E tu sei mai sparito per proteggere qualcun altro?
Eh, rispetto a quand’ero più giovane, ho imparato ad ascoltare il mio termometro interiore e mi ci vuole molto poco per “sparire” quando la situazione lo richiede. Questo è il danno di crescere e di “invecchiare”. Sono un grande fautore della vecchiaia e della maturità perché tutto diventa più facile per via dell’esperienza accumulata: hai il cerotto per le ferite ma questo non vuol dire che siano meno dolorose.
Si tende a pensare che l’esperienza renda necessariamente insensibili: in verità, serve semplicemente ad ascoltarsi e a vivere momenti sia belli sia brutti. L’esperienza ci insegna che le cose belle tornano sempre e che ci attendono anche delle nuove avventure laddove la nostra vita sia anche solo mediamente felice. Viviamo in un mondo in cui ci sono parecchie condizioni per essere abbastanza felici: le storie che vanno male sono solo un trabocchetto per il domani, bisogna solo aspettare che si faccia il momento. Sono per natura abbastanza ottimista, anche se questo disco suona un po’ malinconico.
Essere felici non direttamente proporzionale con il desiderio egoistico di affermazione, di cui canti in Compagno?
C’è un po’ la trappoletta di scambiare la felicità con il raggiungimento del desiderio, di qualsiasi tipo esso sia e, quindi, compreso quello di affermazione. Ci sono desideri che si esaudiscono in fretta e altri che durano per sempre: voler mangiare un gelato è diverso dal trovare l’amore della propria vita. Anche se ogni cosa perde un po’ di fascino quando la possediamo: io cerco il più possibile da affrancarmi da questa dinamica e di farmi sorprendere da ciò che la vita mi dà. Provo a guidare un po’ meno la barca per lasciarmi andare alle onde.
Mi sono in passato ritrovato a perdere tanto tempo a inseguire dei sogni e dei desideri che, una volta raggiunti, si sono rivelati per quello che erano, sogni appunto, e mi hanno spinto a desiderare qualcos’altro ancora, un sogno successivo. È una concezione molto materialista della vita che fa parte della nostra cultura, soprattutto occidentale, ma questa visione si scontra continuamente con il fatto che poi la vita è molto imprendibile. I concetti di felicità e di tristezza sono molto estremizzati: credo ci sia un problema di eccesso di condizioni che dovrebbero renderti felici ma che poi ti fanno sentire quel vuoto che alle volte portano alla nascita di profonde depressioni… depressioni che diventano anche cronicizzate e che non riescono neanche a far capire perché si è triste.

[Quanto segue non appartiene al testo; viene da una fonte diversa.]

Lemma segment_frame C C' l fin : forall cur,
  segment C cur l fin -> (forall a, a ∈ l.*1 -> C' !! a = C !! a) -> segment C' cur l fin.
Proof.
  induction l as [|[a [n v]] l IH]; intros cur; cbn; [done|]. intros (-> & next & Hc & Hl) HC. split; [done|].
  exists next. rewrite HC by set_solver. split; [done|]. apply IH; [done|]. set_solver.
Qed.

Lemma segment_live C l fin : forall cur a, segment C cur l fin -> a ∈ l.*1 -> is_Some (C !! a).
Proof.
  induction l as [|[b [n v]] l IH]; intros cur a; cbn; [set_solver|]. intros (-> & next & Hc & Hl).
  rewrite elem_of_cons. intros [->|Ha]; [by eexists|by eapply IH].
Qed.

Lemma segment_app C l1 l2 fin : forall cur,
  segment C cur (l1 ++ l2) fin <-> exists mid, segment C cur l1 mid /\ segment C mid l2 fin.
Proof.
  induction l1 as [|[a [n v]] l1 IH]; intros cur; cbn; [naive_solver|]. split.
  - intros (-> & next & Hc & (mid & ? & ?)%IH). exists mid. eauto.
  - intros (mid & (-> & next & Hc & Hl1) & Hl2). split; [done|]. exists next. split; [done|]. apply IH. eauto.
Qed.

(** Cells that change where the chain is not, and one that changes its name or value. *)
Lemma segment_insert C l cur fin a c : segment C cur l fin -> (a ∉ l.*1) -> segment (<[a := c]> C) cur l fin.
Proof. intros Hs Ha. apply (segment_frame C); [done|]. intros b Hb. rewrite lookup_insert_ne; [done|]. by intros ->. Qed.
Lemma segment_delete C l cur fin a : segment C cur l fin -> (a ∉ l.*1) -> segment (delete a C) cur l fin.
Proof. intros Hs Ha. apply (segment_frame C); [done|]. intros b Hb. rewrite lookup_delete_ne; [done|]. by intros ->. Qed.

Si tratta di mettere in atto un bel cambiamento di prospettiva, che è un po’ quello di cui volevo parlare nel mio ep. Abbiamo il potere di cambiare la narrazione: le canzoni parlano di storie “finite male” ma c’è sempre l’altro lato della medaglia, il poter recuperare il proprio benessere.
Compagno è, tra l’altro, la prima canzone che scrivi e produci da solo: è quella della “maturità”?
Tra le canzoni dell’ep, è quella che è arrivata per ultima. Tutta la mia produzione degli ultimi anni è sempre stata frutto di un lavoro di gruppo mentre Compagno ricorda la produzione delle cose che avevo fatto in passato. È nata in maniera quasi artigianale ed è diversa da tutte sia a livello musicale sia a livello testuale, perché non parla di qualcosa di intimo e personale come le altre ma ha una valenza più universale. Si parla del mondo e del senso di speranza, fede e fiducia nel futuro che ci è stato tolto. È anche un po’ più ironica.
Tra dieci anni il mondo finirà… cosa salveresti?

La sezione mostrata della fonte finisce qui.